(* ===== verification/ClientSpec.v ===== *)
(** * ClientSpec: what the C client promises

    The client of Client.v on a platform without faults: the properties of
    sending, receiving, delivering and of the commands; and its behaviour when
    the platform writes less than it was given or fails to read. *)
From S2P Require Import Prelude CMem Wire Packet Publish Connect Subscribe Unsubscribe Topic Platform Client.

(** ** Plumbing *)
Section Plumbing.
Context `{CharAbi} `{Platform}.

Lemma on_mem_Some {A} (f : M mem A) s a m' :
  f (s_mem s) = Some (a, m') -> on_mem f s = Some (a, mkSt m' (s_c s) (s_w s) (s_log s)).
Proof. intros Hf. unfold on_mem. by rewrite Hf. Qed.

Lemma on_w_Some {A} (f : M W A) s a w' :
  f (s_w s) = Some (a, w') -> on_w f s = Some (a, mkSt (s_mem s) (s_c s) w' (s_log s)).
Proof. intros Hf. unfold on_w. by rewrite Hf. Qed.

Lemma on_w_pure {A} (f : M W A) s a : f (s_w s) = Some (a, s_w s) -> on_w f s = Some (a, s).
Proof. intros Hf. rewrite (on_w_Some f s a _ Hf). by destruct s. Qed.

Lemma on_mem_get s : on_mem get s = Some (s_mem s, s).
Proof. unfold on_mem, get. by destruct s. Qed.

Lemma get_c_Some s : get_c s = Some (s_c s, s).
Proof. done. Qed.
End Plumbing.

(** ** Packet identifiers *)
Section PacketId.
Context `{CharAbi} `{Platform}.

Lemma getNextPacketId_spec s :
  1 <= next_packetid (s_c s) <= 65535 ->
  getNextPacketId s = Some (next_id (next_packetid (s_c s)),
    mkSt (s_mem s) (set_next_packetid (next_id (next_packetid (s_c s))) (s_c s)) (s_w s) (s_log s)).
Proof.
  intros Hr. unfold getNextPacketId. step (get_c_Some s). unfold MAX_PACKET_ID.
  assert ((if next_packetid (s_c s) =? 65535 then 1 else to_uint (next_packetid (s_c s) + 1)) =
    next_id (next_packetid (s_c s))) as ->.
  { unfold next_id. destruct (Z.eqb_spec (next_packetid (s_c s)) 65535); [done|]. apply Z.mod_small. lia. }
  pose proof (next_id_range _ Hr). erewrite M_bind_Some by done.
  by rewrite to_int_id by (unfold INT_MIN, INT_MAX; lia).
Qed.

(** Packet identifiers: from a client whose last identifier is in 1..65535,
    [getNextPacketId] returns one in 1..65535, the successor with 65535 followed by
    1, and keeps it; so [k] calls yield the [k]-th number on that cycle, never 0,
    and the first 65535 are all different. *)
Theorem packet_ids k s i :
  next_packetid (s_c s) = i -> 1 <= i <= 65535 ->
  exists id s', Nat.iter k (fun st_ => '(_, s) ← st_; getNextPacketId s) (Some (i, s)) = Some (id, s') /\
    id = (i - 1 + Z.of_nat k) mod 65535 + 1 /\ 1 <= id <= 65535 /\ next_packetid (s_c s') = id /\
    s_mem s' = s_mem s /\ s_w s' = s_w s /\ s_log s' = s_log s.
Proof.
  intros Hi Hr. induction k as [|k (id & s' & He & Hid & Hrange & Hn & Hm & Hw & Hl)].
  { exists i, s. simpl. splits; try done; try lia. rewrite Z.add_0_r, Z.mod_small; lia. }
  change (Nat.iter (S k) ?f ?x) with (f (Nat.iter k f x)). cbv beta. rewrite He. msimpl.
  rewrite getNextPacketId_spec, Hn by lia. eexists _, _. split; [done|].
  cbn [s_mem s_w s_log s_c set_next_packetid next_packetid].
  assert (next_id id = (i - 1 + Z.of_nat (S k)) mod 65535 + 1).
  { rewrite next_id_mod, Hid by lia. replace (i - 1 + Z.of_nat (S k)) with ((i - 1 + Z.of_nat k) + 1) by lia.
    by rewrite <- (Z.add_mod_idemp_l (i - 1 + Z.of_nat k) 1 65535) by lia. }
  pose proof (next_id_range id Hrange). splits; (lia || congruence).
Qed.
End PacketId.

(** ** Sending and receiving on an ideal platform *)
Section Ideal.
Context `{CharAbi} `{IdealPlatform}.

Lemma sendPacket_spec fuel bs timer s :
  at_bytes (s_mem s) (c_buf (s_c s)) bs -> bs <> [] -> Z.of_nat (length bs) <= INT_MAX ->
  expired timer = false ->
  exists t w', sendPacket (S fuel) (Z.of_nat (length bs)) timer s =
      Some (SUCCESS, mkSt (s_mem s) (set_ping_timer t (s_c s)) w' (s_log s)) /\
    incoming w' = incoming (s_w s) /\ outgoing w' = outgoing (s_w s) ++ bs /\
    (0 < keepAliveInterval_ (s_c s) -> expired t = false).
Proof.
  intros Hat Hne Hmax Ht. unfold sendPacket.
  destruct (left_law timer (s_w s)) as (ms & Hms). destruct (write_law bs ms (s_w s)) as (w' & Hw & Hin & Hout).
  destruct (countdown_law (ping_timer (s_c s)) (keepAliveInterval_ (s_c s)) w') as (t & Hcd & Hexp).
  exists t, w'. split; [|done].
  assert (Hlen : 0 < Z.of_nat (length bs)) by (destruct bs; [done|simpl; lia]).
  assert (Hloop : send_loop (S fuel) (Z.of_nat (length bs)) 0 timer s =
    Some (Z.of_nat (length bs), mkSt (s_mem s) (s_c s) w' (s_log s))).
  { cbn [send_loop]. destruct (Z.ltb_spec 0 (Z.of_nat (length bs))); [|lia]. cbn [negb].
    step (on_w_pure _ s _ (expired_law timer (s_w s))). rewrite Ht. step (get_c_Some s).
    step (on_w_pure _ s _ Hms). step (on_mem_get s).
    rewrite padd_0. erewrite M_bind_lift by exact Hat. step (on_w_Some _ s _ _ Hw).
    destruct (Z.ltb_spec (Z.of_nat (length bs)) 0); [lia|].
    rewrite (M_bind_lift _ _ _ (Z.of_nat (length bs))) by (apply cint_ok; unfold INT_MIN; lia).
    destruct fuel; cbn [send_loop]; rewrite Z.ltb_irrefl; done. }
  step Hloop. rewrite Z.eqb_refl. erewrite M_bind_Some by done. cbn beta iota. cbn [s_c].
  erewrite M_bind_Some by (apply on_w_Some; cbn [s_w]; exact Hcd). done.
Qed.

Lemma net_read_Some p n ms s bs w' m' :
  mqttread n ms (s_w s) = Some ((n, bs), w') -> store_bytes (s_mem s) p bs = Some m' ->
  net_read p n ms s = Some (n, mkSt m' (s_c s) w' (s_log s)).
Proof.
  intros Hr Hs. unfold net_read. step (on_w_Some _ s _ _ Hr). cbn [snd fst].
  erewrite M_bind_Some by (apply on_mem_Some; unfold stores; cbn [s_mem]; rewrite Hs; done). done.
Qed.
....................
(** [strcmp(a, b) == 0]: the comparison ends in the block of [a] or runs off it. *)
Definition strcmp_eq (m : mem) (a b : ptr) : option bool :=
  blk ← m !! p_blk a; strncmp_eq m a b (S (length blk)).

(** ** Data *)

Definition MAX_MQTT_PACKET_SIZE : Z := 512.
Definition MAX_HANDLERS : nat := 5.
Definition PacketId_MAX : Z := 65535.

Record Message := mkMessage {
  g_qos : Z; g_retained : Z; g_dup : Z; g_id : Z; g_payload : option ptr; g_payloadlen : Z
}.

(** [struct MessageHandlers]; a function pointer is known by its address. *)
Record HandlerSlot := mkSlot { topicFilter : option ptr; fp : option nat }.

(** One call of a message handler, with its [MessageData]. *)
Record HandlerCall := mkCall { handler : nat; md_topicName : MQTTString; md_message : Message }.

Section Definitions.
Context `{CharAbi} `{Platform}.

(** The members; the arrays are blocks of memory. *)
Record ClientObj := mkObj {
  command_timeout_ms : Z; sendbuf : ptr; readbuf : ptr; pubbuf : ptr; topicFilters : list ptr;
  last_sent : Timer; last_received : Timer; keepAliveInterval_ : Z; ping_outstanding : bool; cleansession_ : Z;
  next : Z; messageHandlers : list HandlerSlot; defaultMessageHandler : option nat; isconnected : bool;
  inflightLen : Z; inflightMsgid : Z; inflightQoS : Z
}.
....................
#### [The problem]
Take the records above and return, word for word, only the lines that fall from the line with "assert ((if next_packetid" to the line with "End PacketId.", both of them included.

#### [Answer to this task]
  assert ((if next_packetid (s_c s) =? 65535 then 1 else to_uint (next_packetid (s_c s) + 1)) =
    next_id (next_packetid (s_c s))) as ->.
  { unfold next_id. destruct (Z.eqb_spec (next_packetid (s_c s)) 65535); [done|]. apply Z.mod_small. lia. }
  pose proof (next_id_range _ Hr). erewrite M_bind_Some by done.
  by rewrite to_int_id by (unfold INT_MIN, INT_MAX; lia).
Qed.

(** Packet identifiers: from a client whose last identifier is in 1..65535,
    [getNextPacketId] returns one in 1..65535, the successor with 65535 followed by
    1, and keeps it; so [k] calls yield the [k]-th number on that cycle, never 0,
    and the first 65535 are all different. *)
Theorem packet_ids k s i :
  next_packetid (s_c s) = i -> 1 <= i <= 65535 ->
  exists id s', Nat.iter k (fun st_ => '(_, s) ← st_; getNextPacketId s) (Some (i, s)) = Some (id, s') /\
    id = (i - 1 + Z.of_nat k) mod 65535 + 1 /\ 1 <= id <= 65535 /\ next_packetid (s_c s') = id /\
    s_mem s' = s_mem s /\ s_w s' = s_w s /\ s_log s' = s_log s.
Proof.
  intros Hi Hr. induction k as [|k (id & s' & He & Hid & Hrange & Hn & Hm & Hw & Hl)].
  { exists i, s. simpl. splits; try done; try lia. rewrite Z.add_0_r, Z.mod_small; lia. }
  change (Nat.iter (S k) ?f ?x) with (f (Nat.iter k f x)). cbv beta. rewrite He. msimpl.
  rewrite getNextPacketId_spec, Hn by lia. eexists _, _. split; [done|].
  cbn [s_mem s_w s_log s_c set_next_packetid next_packetid].
  assert (next_id id = (i - 1 + Z.of_nat (S k)) mod 65535 + 1).
  { rewrite next_id_mod, Hid by lia. replace (i - 1 + Z.of_nat (S k)) with ((i - 1 + Z.of_nat k) + 1) by lia.
    by rewrite <- (Z.add_mod_idemp_l (i - 1 + Z.of_nat k) 1 65535) by lia. }
  pose proof (next_id_range id Hrange). splits; (lia || congruence).
Qed.
End PacketId.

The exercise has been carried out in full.